From the entries, copy each line that includes "groupX".

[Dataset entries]
------------------------------

Definition segment_rune (r : Z) : bool :=
  ((97 <=? r) && (r <=? 122)) || ((48 <=? r) && (r <=? 57)) || (r =? 46) || (r =? 45).

Definition validateSegment (name value : string) (apiGroup : bool) : result unit :=
  unless (value != "") (name +:+ " must not be empty");;
  unless (negb (Contains value "*")) (name +:+ " must not contain wildcards");;
  unless (negb (apiGroup && EqualFold value "core")) "core API group is not allowed";;
  match List.find (λ r, negb (segment_rune r)) (runes value) with
  | Some r => Err (Errorf (name +:+ " " +:+ Quote value +:+ " contains unsupported character " +:+ QuoteRune r))
  | None => Ok tt
  end;;
  unless (negb (HasPrefix value "." || HasSuffix value "." || Contains value "..")) (name +:+ " " +:+ Quote value +:+ " is malformed").

(** * The normal form *)

(** A group, a version and a scope. *)
Abbreviation groupKey := (string * string * bool)%type (only parsing).

Section Normalize.
Context `{ResourceNames}.

(** What the loop over the entries collects: the resources of each key, and the scope of each resource. *)
Record collected := mkCollected {
  grouped : gmap groupKey (gset string);
  resourceScopes : gmap GroupVersionResource bool
}.

Definition entry_context {A} (index : nat) (r : result A) : result A :=
  with_context ("allowlist entry " +:+ Itoa (Z.of_nat index)) r.
Definition resource_context {A} (index resourceIndex : nat) (r : result A) : result A :=
  with_context ("allowlist entry " +:+ Itoa (Z.of_nat index) +:+ " resource " +:+ Itoa (Z.of_nat resourceIndex)) r.

Fixpoint collect_resources (index resourceIndex : nat) (apiGroup version : string) (namespaced : bool)
    (resources : list string) (c : collected) : result collected :=
  match resources with
  | [] => Ok c
  | rawResource :: rest =>
      let resource := TrimSpace rawResource in
      resource_context index resourceIndex (validateSegment "resource" resource false);;
      let gvr := mkGVR apiGroup version resource in
      unless (match resourceScopes c !! gvr with Some priorScope => Bool.eqb priorScope namespaced | None => true end)
        ("allowlist resource " +:+ GVRString gvr +:+ " has conflicting namespaced values");;
      let key := (apiGroup, version, namespaced) in
      collect_resources index (S resourceIndex) apiGroup version namespaced rest
        (mkCollected (<[key := {[ resource ]} ∪ default ∅ (grouped c !! key)]> (grouped c))
                     (<[gvr := namespaced]> (resourceScopes c)))
  end.

Fixpoint collect_entries (index : nat) (entries : list AllowlistEntry) (c : collected) : result collected :=
  match entries with
  | [] => Ok c
  | entry :: rest =>
      let apiGroup := TrimSpace (allow_APIGroup entry) in
      let version := TrimSpace (allow_Version entry) in
      entry_context index (validateSegment "apiGroup" apiGroup true);;
      entry_context index (validateSegment "version" version false);;
      entry_context index (unless (match allow_Resources entry with [] => false | _ => true end) "resources must not be empty");;
      let key := (apiGroup, version, allow_Namespaced entry) in
      c ← collect_resources index 0 apiGroup version (allow_Namespaced entry) (allow_Resources entry)
            (mkCollected (<[key := default ∅ (grouped c !! key)]> (grouped c)) (resourceScopes c));
      collect_entries (S index) rest c
  end.

Definition group_less (x y : groupKey) : bool :=
  let '(groupX, versionX, namespacedX) := x in
  let '(groupY, versionY, namespacedY) := y in
  if groupX != groupY then String.ltb groupX groupY
  else if versionX != versionY then String.ltb versionX versionY
  else negb namespacedX && namespacedY.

------------------------------

- Answer for this exercise
  let '(groupX, versionX, namespacedX) := x in
  if groupX != groupY then String.ltb groupX groupY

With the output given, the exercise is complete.